In autumn of 1953, she became acquainted with Heiner Müller at a function of the Young Authors Working Group (Arbeitsgemeinschaft Junger Autoren).
She began an affair with Heiner's 16-year-old brother Wolfgang Müller in 1956 which failed and relations with her husband worsened noticeably.
Her works quickly passed into oblivion because a suicide did not fit in the literary picture of East German politics and, also, Heiner reclaimed the sole authorship of the collaboration.

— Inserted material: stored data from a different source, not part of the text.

(** One line, and nothing after it. *)
Lemma drain_line d line rest c :
  LF ∉ line -> LF ∉ rest -> len rest <= MAX_COMMAND_LINE -> pending c = None -> closed c = false ->
  let r := dispatch cfg line c in
  pending r.1 = None \/ rest = [] ->
  drain cfg {| decoder := d; buffer := line ++ crlf ++ rest; conn := c |}
    = ({| decoder := d; buffer := rest; conn := r.1 |} : Pop3 (R := R), r.2).
Proof.
  intros Hl Hr Hlen Hp Hc r Hend.
  set (s := {| decoder := d; buffer := line ++ crlf ++ rest; conn := c |}).
  assert (Hb : drainBody cfg s = ({| decoder := d; buffer := rest; conn := r.1 |}, r.2, true)).
  { unfold drainBody, s. cbn [buffer conn decoder].
    replace (line ++ crlf ++ rest) with ((line ++ [CR]) ++ LF :: rest) by (by rewrite <- app_assoc).
    rewrite indexOf_app_notin by (rewrite elem_of_app, list_elem_of_singleton; by intros [?|?]).
    rewrite take_app_length, drop_after, stripCr_snoc. fold r. by destruct r. }
  assert (HL : Loop running (drainBody cfg) s r.2 {| decoder := d; buffer := rest; conn := r.1 |}).
  { rewrite <- (app_nil_r r.2). eapply loop_next; [by apply running_conn|exact Hb|].
    destruct (running ({| decoder := d; buffer := rest; conn := r.1 |} : Pop3 (R := R))) eqn:Er; [|by apply loop_stop]. apply loop_break; [done|].
    unfold drainBody. cbn [buffer]. by rewrite (proj2 (indexOf_None LF rest) Hr). }
  rewrite (drain_intro cfg _ _ _ HL). cbn [conn]. destruct (closed r.1); [done|].
  unfold guardBuffer. cbn [buffer conn].
  assert (len rest <= match pending r.1 with Some _ => MAX_PIPELINE_PENDING_BYTES | None => MAX_COMMAND_LINE end) as H.
  { destruct Hend as [-> | ->]; [done|]. destruct (pending r.1); by vm_compute. }
  apply Z.leb_le in H. rewrite H. by rewrite app_nil_r.
Qed.

(** What a client sends in clear right behind STLS is executed after the handshake.
    The bytes [p] that arrive in the same chunk as the STLS command, without a line
    ending, stay in the input buffer; [tlsEstablished] does not drop them, and the
    first line ending received over TLS completes them to a command of the protected
    session. *)
Theorem pop3_stls_buffer_survives p :
  initiallySecure cfg = false -> tlsAvailable cfg = true ->
  is_ascii p -> LF ∉ p -> len p <= MAX_COMMAND_LINE ->
  snd (feed cfg (js "STLS" ++ crlf ++ p) (initial cfg : Pop3 (R := R)))
    = [reply "+OK Begin TLS negotiation"; AStartTls] /\
  conn (afterStls p) = stlsConn /\ buffer (afterStls p) = p /\
  feed cfg crlf (afterStls p)
    = ({| decoder := decoder (afterStls p); buffer := []; conn := fst (handleLine cfg p stlsConn) |},
       snd (handleLine cfg p stlsConn)).
Proof.
  intros Hs Ht Ha Hl Hp.
  assert (Hfeed : feed cfg (js "STLS" ++ crlf ++ p) (initial cfg : Pop3 (R := R))
    = ({| decoder := {| td_state := utf8Init; td_bomSeen := true |}; buffer := p;
          conn := (initialConn cfg) <| awaitingTls := true |> |},
       [reply "+OK Begin TLS negotiation"; AStartTls])).
  { unfold feed. cbn [awaitingTls closed conn initial initialConn decoder buffer]. unfold newTextDecoder.
    rewrite decodeStream_ascii; [|by apply ascii_js_app; [done|apply ascii_js_app]|done].
    rewrite app_nil_l.
    assert (Hd : dispatch cfg (js "STLS") (initialConn cfg : Conn (R := R))
      = ((initialConn cfg) <| awaitingTls := true |>, [reply "+OK Begin TLS negotiation"; AStartTls])).
    { change (dispatch cfg (js "STLS") (initialConn cfg : Conn (R := R))) with (cmdStls cfg (initialConn cfg : Conn (R := R))).
      unfold cmdStls, starttlsOffered. cbn. by rewrite Hs, Ht. }
    rewrite drain_line; rewrite ?Hd; try done; [by apply lit_notin|by left]. }
  assert (Haft : afterStls p = {| decoder := {| td_state := utf8Init; td_bomSeen := true |}; buffer := p;
                                  conn := stlsConn |}).
  { unfold afterStls. by rewrite Hfeed. }
  rewrite Haft, Hfeed. split; [done|]. split; [done|]. split; [done|].
  unfold feed. cbn [awaitingTls closed conn decoder buffer stlsConn].
  rewrite decodeStream_ascii; [|by repeat constructor|done].
  change (p ++ crlf) with (p ++ crlf ++ []).
  rewrite drain_line; try done; [|by right]. apply not_elem_of_nil.
Qed.
End Properties.
(* ===== verification/Throttle.v ===== *)
(** * Authentication throttle and connection limit
      (packages/core/src/auth-throttle.ts, peer-limit.ts)

    The JavaScript maps are [gmap]s: their order is never observed.  The store several
    servers share is the class [SharedThrottleStore]; an operation that throws returns
    [None] (reads) or [false] (writes).  Times are integers in milliseconds.  Every
    method runs without interruption here: the counters of the process are updated
    before its first [await].  Log lines are left out. *)

From S2P Require Import Prelude JsString Net.

(** ** Counters *)

Record ThrottleCounter := mkCounter { fails : Z; lastFailAt : Z }.

Record ThrottlePolicy := mkPolicy {
  freeFailures : Z; baseDelayMs : Z; maxDelayMs : Z; resetAfterMs : Z
}.

Definition defaultPolicy : ThrottlePolicy :=
  {| freeFailures := 5; baseDelayMs := 1000; maxDelayMs := 15 * 60000; resetAfterMs := 15 * 60000 |}.

Definition SHARED_SWEEP_INTERVAL_MS : Z := 10 * 60000.
Definition SHARED_ERROR_LOG_INTERVAL_MS : Z := 60000.
Definition READ_MEMO_MS : Z := 30000.
Definition MAX_READ_MEMO : nat := 100 * 100.
Definition MAX_BLOCK_CACHE : nat := 100 * 100.
Definition IP_PREFIX : jsstr := js "ip|".
Definition ACCOUNT_PREFIX : jsstr := js "account|".
Definition MAX_ACCOUNT_KEY_LEN : nat := 254.

#[global] Arguments MAX_READ_MEMO : simpl never.
#[global] Arguments MAX_BLOCK_CACHE : simpl never.

Definition blockedUntil (c : option ThrottleCounter) (now : Z) (p : ThrottlePolicy) : Z :=
  match c with
  | None => 0
  | Some c =>
      if fails c <? freeFailures p then 0
      else if resetAfterMs p <=? now - lastFailAt c then 0
      else
        let exp := Z.min (fails c - freeFailures p) 30 in
        let delay := Z.min (baseDelayMs p * 2 ^ exp) (maxDelayMs p) in
        let until := lastFailAt c + delay in
        if now <? until then until else 0
  end.

(** [Math.max(1, Math.ceil(ms / 1000))] *)
Definition waitSeconds (ms : Z) : Z := Z.max 1 (- (- ms / 1000)).

(** ** The shared store *)

Class SharedThrottleStore := {
  Store : Type;
  sh_read : list jsstr -> Store -> option (gmap jsstr ThrottleCounter);
  sh_recordFailure : jsstr -> Z -> Z -> Store -> Store * bool;
  sh_clear : list jsstr -> Store -> Store * bool;
  sh_sweep : Z -> Store -> Store * bool
}.

Record AuthSubject := mkSubject { s_ip : option jsstr; s_account : option jsstr }.

Definition accountKeyOf (account : option jsstr) : option jsstr :=
  match toLowerCase (trim (default [] account)) with
  | [] => None
  | s => Some (if (MAX_ACCOUNT_KEY_LEN <? length s)%nat then take MAX_ACCOUNT_KEY_LEN s else s)
  end.

(** The buckets of a subject: its address prefix and its account. *)
Definition axesOf {N : NodeNet} (subject : AuthSubject) : list jsstr :=
  match s_ip subject with Some ip => [IP_PREFIX ++ throttleKeyOf (Some ip)] | None => [] end
  ++ match accountKeyOf (s_account subject) with Some a => [ACCOUNT_PREFIX ++ a] | None => [] end.

Record Throttle := mkThrottle {
  local : gmap jsstr ThrottleCounter;
  readMemo : gmap jsstr (Z * bool);
  blockCache : gmap jsstr Z;
  unsynced : gmap jsstr Z;
  lastLocalSweep : Z;
  lastSharedSweep : Z;
  lastSharedErrorLog : Z
}.

Definition newThrottle : Throttle :=
  {| local := ∅; readMemo := ∅; blockCache := ∅; unsynced := ∅;
     lastLocalSweep := 0; lastSharedSweep := 0; lastSharedErrorLog := 0 |}.

Section Throttle.
Context {N : NodeNet} {Sh : SharedThrottleStore} (policy : ThrottlePolicy).

Definition sharedFailed (now : Z) (t : Throttle) : Throttle :=
  if now - lastSharedErrorLog t <? SHARED_ERROR_LOG_INTERVAL_MS then t else t <| lastSharedErrorLog := now |>.
(* ===== verification/RegexSem.v ===== *)
(** * What the patterns of regex.ts mean, and that the machine decides it

    [Matches] says on which spans of the input a syntax tree matches; [Compiled] says that a
    program holds the code of a tree.  The compiler gives code of the tree, the code realises
    the meaning, and so a compiled pattern matches exactly the inputs with a matching span. *)

From S2P Require Import Prelude JsString JsNumber Regex RegexMachine.

Notation span := (nat -> nat -> Prop).

(** The spans that follow one another. *)
Fixpoint chain (Rs : list span) (i j : nat) : Prop :=
  match Rs with
  | [] => i = j
  | R :: Rs' => exists k, R i k /\ chain Rs' k j
  end.

Section Meaning.
Context (ci : bool) (hay : jsstr).

Fixpoint Matches (node : Node) (i j : nat) : Prop :=
  match node with
  | Empty => i = j
  | Char ch => hay !! i = Some (charCode ci ch) /\ j = S i
  | Any => is_Some (hay !! i) /\ j = S i
  | Class_ negate ranges => (exists c, hay !! i = Some c /\ inClass negate ranges c = true) /\ j = S i
  | Bol => i = 0%nat /\ j = i
  | Eol => i = length hay /\ j = i
  | Cat parts => chain (map Matches parts) i j
  | Alt parts => Exists (fun M : span => M i j) (map Matches parts)
  | Repeat n min max =>
      exists k, (min <= k)%nat /\ (match max with Some m => (k <= m)%nat | None => True end) /\
           chain (replicate k (Matches n)) i j
  | Group n _ => Matches n i j
  end.
End Meaning.

(** The trees the parser builds. *)
Fixpoint wfNode (node : Node) : bool :=
  match node with
  | Cat parts => forallb wfNode parts
  | Alt parts => negb (match parts with [] => true | _ => false end) && forallb wfNode parts
  | Repeat n min max => wfNode n && (match max with Some m => (min <=? m)%nat | None => true end)
  | Group n _ => wfNode n
  | _ => true
  end.

Section NodeInd.
Context (Q : Node -> Prop).
Context (HEmpty : Q Empty) (HChar : forall c, Q (Char c)) (HAny : Q Any) (HClass : forall n r, Q (Class_ n r))
  (HBol : Q Bol) (HEol : Q Eol) (HCat : forall l, Forall Q l -> Q (Cat l)) (HAlt : forall l, Forall Q l -> Q (Alt l))
  (HRepeat : forall n a b, Q n -> Q (Repeat n a b)) (HGroup : forall n k, Q n -> Q (Group n k)).

Fixpoint Node_ind' (node : Node) : Q node :=
  let all := fix all (l : list Node) : Forall Q l :=
    match l with [] => Forall_nil_2 Q | x :: l' => Forall_cons_2 Q x l' (Node_ind' x) (all l') end in
  match node with
  | Empty => HEmpty
  | Char c => HChar c
  | Any => HAny
  | Class_ n r => HClass n r
  | Bol => HBol
  | Eol => HEol
  | Cat l => HCat l (all l)
  | Alt l => HAlt l (all l)
  | Repeat n a b => HRepeat n a b (Node_ind' n)
  | Group n k => HGroup n k (Node_ind' n)
  end.
End NodeInd.

(** ** Code in a program *)

Section Code.
Context (P : list Inst).

(** All but the last alternative: a split, the code, a jump to the end. *)
Fixpoint alts (E : nat) (Cs : list span) (s e : nat) : Prop :=
  match Cs with
  | [] => False
  | [C] => C s e
  | C :: Cs' => exists j, P !! s = Some (ISplit (S s) (S j)) /\ C (S s) j /\ P !! j = Some (IJmp E) /\ alts E Cs' (S j) e
  end.

Definition star (C : span) (s e : nat) : Prop :=
  exists j, P !! s = Some (ISplit (S s) e) /\ C (S s) j /\ P !! j = Some (IJmp s) /\ e = S j.

Fixpoint opts (E n : nat) (C : span) (s e : nat) : Prop :=
  match n with
  | O => s = e
  | S n' => exists m, P !! s = Some (ISplit (S s) E) /\ C (S s) m /\ opts E n' C m e
  end.

Fixpoint Compiled (ci : bool) (node : Node) (s e : nat) : Prop :=
  match node with
  | Empty => s = e
  | Char ch => P !! s = Some (IChar (charCode ci ch)) /\ e = S s
  | Any => P !! s = Some IAny /\ e = S s
  | Class_ negate ranges => P !! s = Some (IClass negate ranges) /\ e = S s
  | Bol => P !! s = Some IBol /\ e = S s
  | Eol => P !! s = Some IEol /\ e = S s
  | Cat parts => chain (map (Compiled ci) parts) s e
  | Alt parts => alts e (map (Compiled ci) parts) s e
  | Group n index =>
      exists m, P !! s = Some (ISave (index * 2)) /\ Compiled ci n (S s) m /\
           P !! m = Some (ISave (index * 2 + 1)) /\ e = S m
  | Repeat n min max =>
      exists m, chain (replicate min (Compiled ci n)) s m /\
           match max with
           | None => star (Compiled ci n) m e
           | Some mx => opts e (mx - min) (Compiled ci n) m e
           end
  end.
End Code.

(** ** The code realises the meaning *)

Section Realise.
Context (P : list Inst) (hay : jsstr).

Notation step := (step P hay).

(** Code [C] entered at its start leaves at its end exactly over the spans of [M], stays inside
    meanwhile, and holds no [IMatch]. *)
Record Realises (M C : span) : Prop := {
  r_le : forall s e, C s e -> (s <= e)%nat;
  r_inside : forall s e q i q', C s e -> (s <= q < e)%nat -> P !! q = Some i -> q' ∈ succs q i ->
      (s <= q' <= e)%nat;
  r_nomatch : forall s e q, C s e -> (s <= q < e)%nat -> P !! q <> Some IMatch;
  r_defined : forall s e q, C s e -> (s <= q < e)%nat -> is_Some (P !! q);
  r_sound : forall s e n i t j, C s e -> nsteps step n (s, i) (t, j) -> ~ (s <= t < e)%nat ->
      exists n' k, (n' <= n)%nat /\ M i k /\ nsteps step n' (e, k) (t, j);
  r_complete : forall s e i k, C s e -> M i k -> rtc step (s, i) (e, k) }.

Lemma step_inv q i c c' : P !! q = Some i -> step (q, c) c' ->
  (c'.2 = c /\ c'.1 ∈ esuccs hay c q i) \/ (c' = (S q, S c) /\ reads i (hay !! c) = true).
Proof.
  intros Hi. destruct c' as [q' p']. intros [[H1 (i' & H2 & H3)]|(H1 & H2 & i' & H3 & H4)]; cbn in *; simplify_eq.
  - by left.
  - by right.
Qed.

Lemma estep_step q i pos q' : P !! q = Some i -> q' ∈ esuccs hay pos q i -> step (q, pos) (q', pos).
Proof. intros H1 H2. left. split; [done | by exists i]. Qed.

Lemma first_step n s i t j : nsteps step n (s, i) (t, j) -> t <> s ->
  exists n' c, n = S n' /\ step (s, i) c /\ nsteps step n' c (t, j).
Proof. intros H Hne. inversion H; simplify_eq. eauto 10. Qed.

(** Code of one instruction [x]. *)
Lemma Realises_one x (M : span) :
  x <> IMatch -> succs 0 x = [1%nat] ->
  (forall q, succs q x = [S q]) ->
  (forall q i c', P !! q = Some x -> step (q, i) c' <-> exists k, M i k /\ c' = (S q, k)) ->
  Realises M (fun s e => P !! s = Some x /\ e = S s).
Proof.
  intros Hm _ Hsu Hst. split.
  - intros s e [_ ->]. lia.
  - intros s e q i q' [Hx ->] Hq Hi Hin. assert (q = s) as -> by lia. simplify_eq. rewrite Hsu in Hin. set_solver by lia.
  - intros s e q [Hx ->] Hq. assert (q = s) as -> by lia. congruence.
  - intros s e q [Hx ->] Hq. assert (q = s) as -> by lia. by eexists.
  - intros s e n i t j [Hx ->] Hn Ht. destruct (first_step _ _ _ _ _ Hn) as (n' & c & -> & Hs & Hr); [lia|].
    apply Hst in Hs as (k & Hk & ->); [|done]. exists n', k. split_and!; [lia | done | done].
  - intros s e i k [Hx ->] HM. apply rtc_once, Hst; [done | eauto].
Qed.

(** An instruction that reads one unit satisfying [p]. *)
Lemma Realises_reads x (p : Z -> bool) (M : span) :
  (forall q, esuccs hay q q x = [] /\ forall pos, esuccs hay pos q x = []) -> (forall q, succs q x = [S q]) -> x <> IMatch ->
  (forall o, reads x o = match o with Some c => p c | None => false end) ->
  (forall i j, M i j <-> (exists c, hay !! i = Some c /\ p c = true) /\ j = S i) ->
  Realises M (fun s e => P !! s = Some x /\ e = S s).
Proof.
  intros He Hsu Hm Hr HM. apply Realises_one; [done | apply Hsu | done |]. intros q i c' Hx. split.
  - intros Hs. destruct (step_inv _ _ _ _ Hx Hs) as [[_ H]|[-> H]].
    + rewrite (proj2 (He q)) in H. set_solver.
    + rewrite Hr in H. destruct (hay !! i) as [c|] eqn:Hc; [|done]. exists (S i). split; [|done]. apply HM. eauto.
  - intros (k & Hk & ->). apply HM in Hk as [(c & Hc & Hp) ->]. right. split_and!; [done | done |].
    exists x. cbn. rewrite Hr, Hc. done.
Qed.

(** An instruction that tests the position. *)
Lemma Realises_tests x (p : nat -> Prop) `{forall i, Decision (p i)} (M : span) :
  (forall pos q, esuccs hay pos q x = if decide (p pos) then [S q] else []) -> (forall q, succs q x = [S q]) -> x <> IMatch ->
  (forall o, reads x o = false) ->
  (forall i j, M i j <-> p i /\ j = i) ->
  Realises M (fun s e => P !! s = Some x /\ e = S s).
Proof.
  intros He Hsu Hm Hr HM. apply Realises_one; [done | apply Hsu | done |]. intros q i c' Hx. split.
  - intros Hs. destruct (step_inv _ _ _ _ Hx Hs) as [[Hc H']|[_ H']]; [|by rewrite Hr in H'].
    rewrite He in H'. destruct (decide (p i)) as [Hp|]; [|set_solver]. destruct c' as [q' i']. cbn in *.
    apply list_elem_of_singleton in H'. subst. exists i. split; [by apply HM | done].
  - intros (k & Hk & ->). apply HM in Hk as [Hp ->]. eapply estep_step; [done|]. rewrite He.
    destruct (decide (p i)); [set_solver | done].
Qed.

Lemma Realises_empty : Realises (fun i j => i = j) (fun s e => s = e).
Proof.
  split; try (intros; subst; lia).
  - intros s e n i t j -> Hn _. exists n, i. done.
  - intros s e i k -> ->. constructor.
Qed.

Lemma Realises_seq M C M' C' : Realises M C -> Realises M' C' ->
  Realises (fun i j => exists k, M i k /\ M' k j) (fun s e => exists m, C s m /\ C' m e).
Proof.
  intros [l1 i1 n1 d1 s1 c1] [l2 i2 n2 d2 s2 c2]. split.
  - intros s e (m & H1 & H2). apply l1 in H1. apply l2 in H2. lia.
  - intros s e q i q' (m & H1 & H2) Hq Hi Hin. pose proof (l1 _ _ H1). pose proof (l2 _ _ H2).
    destruct (decide (q < m)%nat) as [Hlt|].
    + assert (Hb : (s <= q' <= m)%nat) by (apply (i1 s m q i q'); (done || lia)). lia.
    + assert (Hb : (m <= q' <= e)%nat) by (apply (i2 m e q i q'); (done || lia)). lia.
  - intros s e q (m & H1 & H2) Hq. destruct (decide (q < m)%nat); [apply (n1 s m) | apply (n2 m e)]; (done || lia).
  - intros s e q (m & H1 & H2) Hq. destruct (decide (q < m)%nat); [apply (d1 s m) | apply (d2 m e)]; (done || lia).
  - intros s e n i t j (m & H1 & H2) Hn Ht. pose proof (l1 _ _ H1). pose proof (l2 _ _ H2).
    destruct (s1 _ _ _ _ _ _ H1 Hn) as (n' & k & Hle & HM & Hn'); [lia|].
    destruct (s2 _ _ _ _ _ _ H2 Hn') as (n'' & k' & Hle' & HM' & Hn''); [lia|].
    exists n'', k'. split_and!; [lia | eauto | done].
  - intros s e i k (m & H1 & H2) (x & H3 & H4). etransitivity; eauto.
Qed.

The first posthumous publication of her works was carried out by Bernd Jentzsch in 1976 in his first series Poesiealbum, first appeared in 1985, 20 years after her death, a book, which made accessible Inge Müller's literary work of broad public nature, with Richard Pietraß' Wenn ich schon sterben muß.
In her lifetime, Inge Müller published only a little among them the children's books Wölfchen Ungestüm (1955) and Zehn Jungen und ein Fischerdorf (1958), the emancipating and time relevant radio drama Die Weiberbrigade and the collaboration with Wiktor Rosows Auf dem Wege.